## [The records]
------------------------------------
Lemma listing_line self k label :
  (k, label) ∈ flat_map snd field_categories ->
  ("  " ++ ljust 25 k ++ " - " ++ label) ∈ _list_available_fields self.
Proof.
  intros H. unfold _list_available_fields.
  apply elem_of_app. right. apply elem_of_app. left.
  apply list_elem_of_In. apply list_elem_of_In, in_flat_map in H as (cat & Hc & Hk).
  apply in_flat_map. exists cat. split; [done|].
  right. right. apply in_map_iff. by exists (k, label).
Qed.

(** X20. [--list-fields] prints two heading lines, for each category of
    the catalog its name, a rule and one line per field, and five lines
    of usage examples; every key that [--fields] accepts, that is every
    key of [all_fields], has its line there, with the key padded to 25
    columns and the label that [--fields] prints for it. *)
Theorem list_available_fields_lines self :
  length (_list_available_fields self)
  = (7 + 2 * length field_categories + length all_field_keys)%nat /\
  forall k label,
    all_fields !! k = Some label ->
    ("  " ++ ljust 25 k ++ " - " ++ label) ∈ _list_available_fields self.
Proof.
  split; [vm_compute; reflexivity|].
  intros k label H. apply listing_line. by apply all_fields_lookup.
Qed.

(** ** CLI driver *)

(** X21. [--list-fields] is handled before [--no-colors] is applied
    and before a symbol is asked for: whatever the other arguments and
    whatever the provider, [main] prints the listing with the colour
    codes of [__init__] and returns; the first line carries the escape
    sequences for bold and reset also when [--no-colors] is given. *)
Theorem main_list_fields lc w a :
  arg_list_fields a = true ->
  main lc w a
  = RunResult ∅ (map Stdout (_list_available_fields (__init__ lc))) Returned /\
  head (events (main lc w a))
  = Some (Stdout (esc "[1m" ++ "Available Fields:" ++ esc "[0m")).
Proof.
  intros H. unfold main, run. rewrite H. done.
Qed.

Lemma main_list_fields_witness :
  head (events (main (fun _ => None) (Sample.world ∅ Sample.no_rows)
                  (Args None false false true false "1mo" "line" false None true)))
  = Some (Stdout (esc "[1m" ++ "Available Fields:" ++ esc "[0m")).
Proof.
  apply (main_list_fields (fun _ => None) (Sample.world ∅ Sample.no_rows)
           (Args None false false true false "1mo" "line" false None true) eq_refl).
Defined.
(** X11. cacheImage and urlToBase64 share one store: what either of them
    has fetched and stored, the other serves within CACHE_EXPIRY without
    fetching again: urlToBase64 converts the blob that cacheImage
    stored, and cacheImage mints an object URL for the blob that
    urlToBase64 stored. *)
Theorem cacheImage_and_urlToBase64_share_the_store
    (env1 env2 : Env) (u : string) (mid : option string) (w : World)
    (status : Z) (body : Blob) (t : Z) :
  images w !! u = None ->
  store_available env1 w = true -> tx_ok env1 = true -> put_ok env1 = true ->
  net env1 u = NetResponseOf status body -> response_ok status = true ->
  tx_ok env2 = true -> get_ok env2 = true ->
  t - (clock w + net_delay env1) < CACHE_EXPIRY ->
  let a := with_clock t (snd (cacheImage env1 u mid w)) in
  let b := with_clock t (snd (urlToBase64 env1 u w)) in
  fetches (snd (urlToBase64 env2 u a)) = u :: fetches w
  /\ fst (urlToBase64 env2 u a)
     = match read_as_data_url env2 body with
       | Some s => Resolved s
       | None => Rejected ReaderError
       end
  /\ fetches (snd (cacheImage env2 u mid b)) = u :: fetches w
  /\ (exists o, fst (cacheImage env2 u mid b) = Resolved o
               /\ object_urls (snd (cacheImage env2 u mid b)) !! o = Some body).
Proof.
  intros Hnone Hs Ht Hp Hn Hr Ht2 Hg2 Httl a b.
  assert (Hmiss : lookup_hits env1 w u = false).
  { unfold lookup_hits. rewrite Hnone. apply andb_false_r. }
  destruct (cacheImage_miss_stores env1 u mid w status body Hs Hmiss Hn Hr Ht Hp)
    as (_ & Hfa & Hia & _ & _ & _ & Hinia & [ha Hdba]).
  destruct (urlToBase64_miss_stores env1 u w status body Hs Hmiss Hn Hr Ht Hp)
    as (_ & Hfb & Hib & _).
  assert (Hreadyb : store_available env2 b = true).
  { unfold b. clear -Hs. run_method w; simplify_eq; auto. }
  assert (Hreadya : store_available env2 a = true).
  { unfold store_available, a; simpl. by rewrite Hinia, Hdba. }
  set (ca := mkCachedImage u body (clock w + net_delay env1) mid) in *.
  set (cb := mkCachedImage u body (clock w + net_delay env1) None) in *.
  assert (Hca : images a !! u = Some ca) by (simpl; rewrite Hia; apply lookup_insert_eq).
  assert (Hcb : images b !! u = Some cb) by (simpl; rewrite Hib; apply lookup_insert_eq).
  assert (Hva : still_valid (clock a) ca = true) by (by apply still_valid_true).
  assert (Hvb : still_valid (clock b) cb = true) by (by apply still_valid_true).
  destruct (urlToBase64_hit env2 u a ca Hreadya Ht2 Hg2 Hca Hva) as (Hr2 & Hf2 & _).
  destruct (cacheImage_hit env2 u mid b cb Hreadyb Ht2 Hg2 Hcb Hvb)
    as (Hr3 & Hf3 & _ & Ho3 & _).
  split; [by rewrite Hf2|]. split; [exact Hr2|]. split; [by rewrite Hf3|].
  eexists. split; [exact Hr3|]. rewrite Ho3. apply lookup_insert_eq.
Qed.
Lemma exact_items_error (fields err : list (string * json)) :
  assoc_get "error" fields = Some (JObj err) ->
  exact_items (JObj fields)
  = Raise (ValueError match assoc_get "message" err with
                      | Some m => m
                      | None => JStr "Blogger API Error"
                      end).
Proof.
  intros Herr. unfold exact_items. cbn [py_in rbind]. rewrite Herr.
  cbn [py_getitem rbind]. rewrite Herr. cbn [py_get rbind].
  destruct (assoc_get "message" err); reflexivity.
Qed.
(* ===== verification/_CoqProject ===== *)
-Q . S2P
Prelude.v
GoStd.v
Bitset.v
PorcupineModel.v
Linearize.v
NodeList.v
Checker.v
CheckerProof.v
Parallel.v
ParallelProof.v
History.v
Kv.v
KvProof.v
Visualize.v
PorcupineSpec.v
VisLayout.v
VisLayoutProof.v
VisScanProof.v
VisRange.v
VisLayoutSpec.v
VisCheckSpec.v
VisPage.v
VisPageSpec.v
VisRenderSpec.v
Raft.v
RaftProof.v
RaftNet.v
RaftSafety.v
RaftLog.v
RaftSpec.v
RaftCommit.v
RaftCommitStep.v
RaftCommitSpec.v
RaftFindings.v
RaftLive.v
Mr.v
MrProof.v
MrJob.v
MrWorker.v
MrWorkerProof.v
MrCorrect.v
MrSpec.v
MrApps.v
MrAppsSpec.v
MrTiming.v
MrTimingSpec.v
MrCluster.v
MrClusterProof.v
MrClusterLive.v
MrClusterSpec.v
Labrpc.v
LabrpcSpec.v
RaftRpc.v
RaftRpcProof.v
RaftRpcSpec.v
Harness.v
RaftConfig.v
RaftConfigProof.v
RaftConfigSpec.v
RaftCheck.v
RaftCheckSpec.v
KvConfig.v
KvConfigSpec.v
Labgob.v
LabgobSpec.v
ShardClient.v
ShardSpec.v
SmConfig.v
SmConfigSpec.v
ShardConfig.v
ShardConfigProof.v
ShardConfigSpec.v
(* ===== verification/Prelude.v ===== *)
(** * A verification development for the MIT 6.824 labs of this repository

    The repository holds Go programs under src/src/: a MapReduce system (mr/), the
    Raft consensus algorithm (raft/) on a simulated network (labrpc/, with the
    encoding checks of labgob/), clerks for a sharded key/value service
    (shardmaster/, shardkv/), the testers' configurations of raft/, kvraft/,
    shardmaster/ and shardkv/, and a linearizability checker (porcupine/, with the key/value model of
    models/) that the testers use.  The key/value and shard servers themselves are empty stubs.
    Raft's servers talk through labrpc; a tester records a history of client
    operations and hands it to porcupine; MapReduce stands on its own.

    ** Conventions

    A Go [int], [int64] or [time.Duration] is an unbounded [Z]: the values the code
    computes with (indexes, terms, counters, clocks) stay far below 2^63.  The words
    of porcupine's bitset and the hashes are [Z] with the wrap-around written out.
    A slice is a list, [l.[i]], [l.[i <- x]], [l.[: i]], [l.[i :]] are indexing,
    assignment and slicing that fail out of range ([go_scope] below).  A map is a
    [gmap]; an iteration over a map gets the order of the keys, either from a
    [GoMapOrder] or as an argument.  [sort.Sort] is any [GoSort] (GoStd.v), because
    it is not stable.  [None] is a run-time panic or [log.Fatalf]; an [outcome]
    (below) also tells a loop that ran out of fuel, and every use of fuel comes with
    a theorem that some fuel is enough.  Concurrency is a transition system whose
    steps are the critical sections of the code, with labels for the choices of the
    scheduler, the timers and the random draws.

    ** Files

    Shared
    - Prelude.v: slices, outcomes, tactics, hints, lemmas on lists.
    - GoStd.v: [GoSort], [GoMapOrder], weak orders.

    porcupine/
    - Bitset.v: bitset.go, word by word, with its meaning as a set of positions.
    - PorcupineModel.v: model.go and the conversions of checker.go ([Operation],
      [Event], [Model], [makeEntries], [renumber], [convertEntries]).
    - Linearize.v: the specification: linearizations of a list of entries, and
      their independence of representation.
    - NodeList.v: the doubly linked list on a heap ([insertBefore],
      [makeLinkedEntries], [lift], [unlift]) and the chain predicate [seg].
    - Checker.v: [checkSingle]; [body] is one iteration of its loop.
      CheckerProof.v: the invariant of the search (the entry list is the history
      without the calls on the stack, the cache holds explored configurations) and
      its measure [search_weight].
    - Parallel.v: [checkParallel] as a transition system of goroutines, channel,
      kill flag and timer, and the exported functions of porcupine.go.
      ParallelProof.v: its invariant, bound on steps, and progress.
    - History.v: what the conversions mean for whole operations.
    - Kv.v, KvProof.v: models/kv.go, and that linearizability is local to a key.
    - Visualize.v: [computeVisualizationData] of visualization.go.
    - PorcupineSpec.v: the theorems: the search decides linearizability, partial
      linearizations are sound, the parallel check is sound under every schedule and
      terminates, partitions are exact, and the data of the visualization exist.
    - VisLayout.v, VisPage.v: the script of the page that visualization.go writes
      (its functions [render], [highlight], [select], ... are JavaScript).
      VisLayout.v has timestamps, boxes and the left-to-right scan that places
      timestamps and linearization points; [None] is a TypeError or a NaN.  VisPage.v
      has what is drawn, and the mouse handlers on a record of the script's
      variables and the classes of the elements.  Numbers are any type with the laws
      of doubles in [JsNumberLaws], where addition rounds; integers are exact up to
      2^53 and middles up to 2^52, which is what [timed] and [exact_times] ask of a
      history.  [GridNumber] has the multiples of a unit, which doubles add without
      rounding up to 2^53 units.  [Qc] is the instance of the witnesses, and the
      browser's text measurement is a parameter.
    - VisLayoutProof.v, VisScanProof.v, VisLayoutSpec.v: the invariant of the scan,
      which meets the constraints listed in the script's comments ([fits]), and no
      assignment that does puts a timestamp further left.
    - VisRange.v: when texts are measured in multiples of the unit, so are all
      positions, as long as the page is not wider than a limit.
    - VisCheckSpec.v: from the checker to the picture: the data of every verbose
      check of a key/value history can be laid out, with every operation in it.
    - VisPageSpec.v, VisRenderSpec.v: the handlers implement a machine with the
      modes idle, hovering and selected; on a page within the limit of VisRange.v
      points lie on the boxes of their operations; errors are where the red strokes
      are, and the link jumps to the leftmost one that is visible.

    raft/
    - Raft.v: the state of a server and every critical section of raft.go.
      RaftProof.v: well-formed servers and requests, and each handler branch by
      branch.
    - RaftNet.v: a cluster: servers, vote rounds, heartbeat goroutines, calls of
      [Start]; messages are lost, delayed and reordered, never duplicated.
    - RaftSafety.v: the invariant behind Election Safety (votes granted, elections
      won).  RaftLog.v: the invariant behind Log Matching (every entry comes, with
      what precedes it, from the leader of its term).
    - RaftSpec.v: Election Safety, Log Matching and the handlers.  The cluster
      theorems have hypotheses on the schedule, because the code relies on them
      without checking: heartbeat goroutines take their snapshot while their server
      still leads ([timely]), no restarts, [nextIndex] in range and [Start] not
      overtaken ([careful]).
    - RaftCommit.v, RaftCommitStep.v, RaftCommitSpec.v: State Machine Safety, Leader
      Completeness, no panics.  A ghost state records the history of every term,
      the logs that won elections, and what each server has acknowledged and voted
      on; a prefix is [chosen] when a majority has acknowledged it.  The proviso is
      [steady]: [careful], and a server that wins an election has an unused
      [matchIndex].  RaftFindings.v: concrete runs that break each proviso.
    - RaftLive.v: progress. From every state a steady run reaches, the server with the
      best log can be elected and can commit a new command.  It is a possibility: the
      code bounds no delay, so nothing says that the scheduler will do it.

    raft/raft.go over labrpc/labrpc.go
    - RaftRpc.v: Raft's goroutines block in [ClientEnd.Call], the network of Labrpc.v
      carries and executes the requests, its dispatcher calls the handlers of Raft.v on
      bytes; labgob by its contract ([Gob]: decoding gives back what was encoded).
      RaftRpcProof.v: each step of the composition is a sequence of steps of
      RaftNet.v, under an invariant that ties every request to the goroutine waiting
      for it.
    - RaftRpcSpec.v: the cluster of RaftNet.v is an abstraction of this one, so its
      safety theorems hold here, whatever the network loses, delays or is
      reconfigured to.  The ends of different pairs and the servers have different
      names, and nothing restarts.

    raft/persister.go and the config.go of raft/, kvraft/, shardmaster/, shardkv/
    (the testers)
    - Harness.v: persisters, loops, random names, and tables of network ends
      ([wired]: what a table of ends means on labrpc's network).
    - RaftConfig.v, RaftConfigProof.v, RaftConfigSpec.v: starting, crashing,
      connecting and disconnecting servers; the theorems say that this implements an
      abstract configuration ([tester]) in which only the running instance of a
      server reaches its disk and only connected servers reach each other.
    - RaftCheck.v, RaftCheckSpec.v: the checks of a test.  On what the cluster of
      RaftNet.v does, they pass when they should and what they return is true.
    - KvConfig.v, KvConfigSpec.v: partitions, clerks, shuffled handles.
    - SmConfig.v (shardmaster/config.go), SmConfigSpec.v: the operations of a tester as
      an interface ([Tester]) that both configurations implement; they do the same,
      so the lemmas of KvConfigSpec.v hold for both, and what [make_partition]
      promises holds in every configuration that proper commands lead to.
    - ShardConfig.v, ShardConfigProof.v, ShardConfigSpec.v (shardkv/config.go): three
      masters and three groups of servers.  The invariants are stated on tables
      indexed by the names of the servers; the theorems say that this implements an
      abstract service ([service]), that a server which was shut down cannot use its
      ends, and where the names that join the shardmaster lead.

    mr/ and main/mrsequential.go
    - Mr.v: master.go, rpc.go and the worker's side of the protocol.  MrProof.v: the
      coordinator's invariant and the branches of [GiveTask].  MrJob.v: a worker that
      does not fail finishes the job.
    - MrWorker.v: the map and reduce tasks on a file system, and mrsequential.go;
      [encoding/json] by its contract ([GoJson]).  MrWorkerProof.v: the reduce loops
      and the groups of sorted pairs.  MrCorrect.v: file names, map tasks executed
      any number of times, what a reduce task reads.
    - MrSpec.v: the theorems, up to the equivalence of a whole job with the
      sequential program.
    - MrCluster.v: any number of workers on one directory, their steps interleaved; a
      worker may be killed between two steps, and one that the coordinator has given
      up may still write and report.  MrClusterProof.v: the invariant (what every
      file holds, what every worker holds, a task that counts as finished has its
      files).  MrClusterLive.v: a worker's steps add up to the task of MrWorker.v, and
      what is left to do decreases.
    - MrClusterSpec.v: whatever the workers do, when [Done] holds the outputs are those
      of the sequential program; and whatever they did, one worker that stays ends the
      job when its clock is five seconds past the last task handed out.  The first needs
      that no output starts with a JSON value: a reduce task that is executed again
      reads its own output, too ([reduce_reads_own_output]).
    - MrApps.v, MrAppsSpec.v: the applications under mrapps/; word count and the
      indexer compute what they should through a whole job.
    - MrTiming.v, MrTimingSpec.v: the applications that count the workers running at
      the same time by files named after processes.  Writing the file, the listing,
      every signal and the removal are steps of their own, between which other workers
      come, go and die; the count lies between the workers of the listing that are
      still alive at the end and those that were inside when it was made.

    labrpc/, labgob/, shardmaster/, shardkv/
    - Labrpc.v, LabrpcSpec.v: the network and the life of a request: at most one
      execution and one reply, no success from a superseded server, routing.  A request
      that has its answer, or whose server is gone, is over after at most six steps of
      its own; on a reliable network that leaves its server alone, nothing is lost
      whatever else happens in between.
    - Labgob.v, LabgobSpec.v: [checkType] on recursive types.
    - ShardClient.v, ShardSpec.v: the clerks' retry loops.

    ** Fuel

    [search_fuel] bounds the iterations of [checkSingle] (each level of the search
    scans at most 2r entries, r operations being left); [step_bound] the steps of
    [checkParallel]; the loops of mrsequential.go get one more than the number of
    pairs; [checkType] one more than the number of types; the clerks' loops are
    endless in the code and are shown to end once the services answer.

    ** Not modelled

    Real time (deadlines are nondeterministic or a number of turns), in
    visualization.go the style sheet, the labels of the clients, the tooltip's place and
    the writing of the file, sockets, plugins, logging, the arguments and plugins of the
    commands under main/, [rpcCount] of raft/config.go on the testers' configuration, and the
    empty handlers of the stub servers.  Raft never stores anything in its
    persister, so a restart in RaftNet.v starts from nothing, while the testers'
    model lets an instance write whatever it likes. *)

From stdpp Require Export prelude list gmap strings sorting.
From Stdlib Require Export ZArith Lia.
------------------------------------
## [Work task]
Check each line of the listing above, and copy it if it contains the word "first".

## [Written response]
    codes of [__init__] and returns; the first line carries the escape
      job when its clock is five seconds past the last task handed out.  The first needs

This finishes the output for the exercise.